The lower CI-mediated RS production of the epaulette shark-heart mitochondria may in part explain the tolerance of this species to endure regular bouts of hypoxia. Notably, the shovelnose ray displayed an elevation in the CI-mediated %RS/O2 following in vivo hypoxia exposure, while the epaulette shark did not. The post-hypoxia OXP data show that the epaulette shark has more robust mitochondria and that this potentially results from a lower general RS output. CI-dependent OXP was also more robust to hypoxia exposure in the epaulette shark, and we note that CI can be a source of superoxide in mammalian and avian systems (Murphy 2009; Barja and Herrero 1998). CI also appears to be susceptible to RS damage (Murphy 2009; Papa et al. 2008) and CI activity is often depressed following ischemic insults (Lesnefsky et al. 2001). The epaulette shark shows a greater uncoupling effect following FCCP addition, and indicates a greater ETS reserve capacity relative to the shovelnose ray. This may serve two roles: (1) a greater ETS reserve may permit increased loading within the ETS (i.e. that electrons are held and not released as superoxide), or (2) an excess ETS capacity may permit the sacrificial loss of ETS complexes. Notably, OXP remained similar between normoxia- and hypoxia-exposed epaulette sharks, while the uncoupled flux relative to coupled flux (ETS/coup, Table 1) dropped in epaulette sharks. This indicates a functional loss of the ETS following hypoxic stress.

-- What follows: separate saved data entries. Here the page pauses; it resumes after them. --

(** X24: the artifacts are updated in the order main, daily, bytecode and
    the first error ends the run: when the update of main returns an
    error, the run returns it and has done nothing more than this
    update. *)
Theorem runSignatureUpdate_stops_at_main (w : World) (sp rec : string)
    (rest : list string) (versions : SignatureVersions) (e : error) :
  outcome (findSigtoolPath host w) = Returned (sp, None) ->
  netLookupTXT host w mirrorDomain = inl (rec :: rest) ->
  parseTxtRecord rec = Returned (versions, None) ->
  outcome (updateOne sp "main" (MainVersion versions) (advance w))
  = Returned (Some e) ->
  outcome (run w) = Returned (Some e) /\
  trace (run w) = trace (updateOne sp "main" (MainVersion versions) (advance w)).
Proof.
  intros Hsp Hlookup Hparse Hmain. unfold runSignatureUpdate.
  rewrite (bind_pure _ _ w (sp, None)) by (apply findSigtoolPath_pure, Hsp).
  rewrite (bind_silent (pullTxtRecord host mirrorDomain) _ w _ _ eq_refl).
  rewrite Hlookup.
  rewrite (bind_pure _ _ (advance w) (versions, None))
    by (unfold liftOutcome; rewrite Hparse; reflexivity).
  unfold signaturesToUpdate. cbn [updateEach].
  rewrite (bind_returned _ _ _ _ Hmain). cbn [ret final trace outcome].
  rewrite app_nil_r. split; reflexivity.
Qed.

Lemma updateFile_current_run (w : World) (sp name : string) (version : Z) :
  fileExists w (fullPath dataFilePath (mkSignature name version)) = true ->
  findLocalVersion
    (sigtool env w sp (fullPath dataFilePath (mkSignature name version)))
  = Returned (version, None) ->
  0 <= version < MaxInt64 ->
  0 <= diffCountThreshold ->
  updateOne sp name version w
  = mkRun (advance w)
          [EvSigtool sp (fullPath dataFilePath (mkSignature name version))
             (sigtool env w sp (fullPath dataFilePath (mkSignature name version)))]
          (Returned None).
Proof.
  intros Hex Hprobe Hv Hthr. unfold updateFile.
  rewrite (bind_pure _ _ w
             (fileExists w (fullPath dataFilePath (mkSignature name version))))
    by reflexivity.
  rewrite Hex. cbn [negb].
  rewrite (bind_returned _ _ w
             (sigtool env w sp (fullPath dataFilePath (mkSignature name version))))
    by reflexivity.
  cbn [runSigtool final trace outcome]. rewrite Hprobe.
  rewrite (bind_pure _ _ (advance w) (version, None)) by reflexivity.
  cbn [orb Version].
  replace (version <? 0) with false by (symmetry; apply Z.ltb_ge; lia).
  rewrite wrap64_small by (unfold MinInt64, MaxInt64 in *; lia).
  rewrite (bind_pure _ _ (advance w) LoopEnd)
    by (apply diffLoop_end; cbn [Version]; lia).
  rewrite Z.sub_diag.
  replace (diffCountThreshold <? wrap64 0) with false
    by (symmetry; apply Z.ltb_ge; exact Hthr).
  reflexivity.
Qed.

(** X25: when the three local files are validated at the versions of the
    TXT record, a run returns no error, calls [downloadFile] not once and
    leaves the files as they are. *)
Theorem runSignatureUpdate_all_current (w : World) (sp rec : string)
    (rest : list string) (versions : SignatureVersions) :
  outcome (findSigtoolPath host w) = Returned (sp, None) ->
  netLookupTXT host w mirrorDomain = inl (rec :: rest) ->
  parseTxtRecord rec = Returned (versions, None) ->
  current env dataFilePath w sp "main" (MainVersion versions) ->
  current env dataFilePath w sp "daily" (DailyVersion versions) ->
  current env dataFilePath w sp "bytecode" (ByteCodeVersion versions) ->
  0 <= diffCountThreshold ->
  outcome (run w) = Returned None /\
  calls (trace (run w)) = [] /\
  gets (trace (run w)) = [] /\
  files (final (run w)) = files w.
Proof.
  intros Hsp Hlookup Hparse (Hm1 & Hm2 & Hm3) (Hd1 & Hd2 & Hd3)
    (Hb1 & Hb2 & Hb3) Hthr.
  unfold runSignatureUpdate.
  rewrite (bind_pure _ _ w (sp, None)) by (apply findSigtoolPath_pure, Hsp).
  rewrite (bind_silent (pullTxtRecord host mirrorDomain) _ w _ _ eq_refl).
  rewrite Hlookup.
  rewrite (bind_pure _ _ (advance w) (versions, None))
    by (unfold liftOutcome; rewrite Hparse; reflexivity).
  unfold signaturesToUpdate. cbn [updateEach].
  rewrite (bind_returned _ _ (advance w) None)
    by (rewrite updateFile_current_run by auto; reflexivity).
  rewrite (updateFile_current_run (advance w)) by auto.
  cbn [final trace outcome].
  rewrite (bind_returned _ _ (advance (advance w)) None)
    by (rewrite updateFile_current_run by auto; reflexivity).
  rewrite (updateFile_current_run (advance (advance w))) by auto.
  cbn [final trace outcome].
  rewrite (bind_returned _ _ (advance (advance (advance w))) None)
    by (rewrite updateFile_current_run by auto; reflexivity).
  rewrite (updateFile_current_run (advance (advance (advance w)))) by auto.
  cbn [final trace outcome ret app calls gets advance files].
  repeat split.
Qed.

It is of note that specific subunits of CI are turned over almost hourly in mammalian mitochondria, and impairment of this energy-dependent replacement (such as during hypoxia) compromises respiration (Papa et al. 2008). The epaulette shark mitochondria are therefore not immune to hypoxic insults, but they are perhaps more efficient and better defended against hypoxic insult than those of the shovelnose ray, so that they can at least maintain OXP function.

Conclusions

The impressive hypoxia tolerance of the epaulette shark at warm temperatures was reflected by the greater integrity and stability of its ventricular mitochondria during hypoxic insult relative to the shovelnose ray. The ability to maintain OXP capacity in assays following in vivo hypoxia, as well as with anoxia during the in vitro assay, is perhaps most important. The maintenance of mitochondrial efficiency (RCR ratios) with low levels of RS production perhaps suggests that less damage occurs in the face of an ischemia and reperfusion. This then ensures resumption of adequate and efficient ATP generation on reoxygenation. A greater resilience of OXP function in the heart mitochondria of the epaulette shark will also aid energy-dependent restoration of depleted antioxidant defences on entry to, and following hypoxic insults. The depression in %RS/O2 may also result from greater ETS efficiencies and capacities, and this may also provide increased OXP efficiency and reserves in the epaulette shark mitochondria. Decreased RS production, with increased ETS reserve may further defend epaulette shark-heart function, as excessive RS can trigger apoptosis, while ATP depletion triggers necrosis (Hand and Menze 2008). We note clear species’ differences in mitochondrial function are apparent, and that these differences are mostly consistent with adaptations for hypoxia tolerance in epaulette sharks. However, we note that additional species need to be studied in order to conclusively classify these species differences as adaptive. Perhaps most importantly, the epaulette shark maintains stable heart mitochondria in the face of hypoxia at 28°C. The underlying mechanism for this is of immediate biomedical relevance.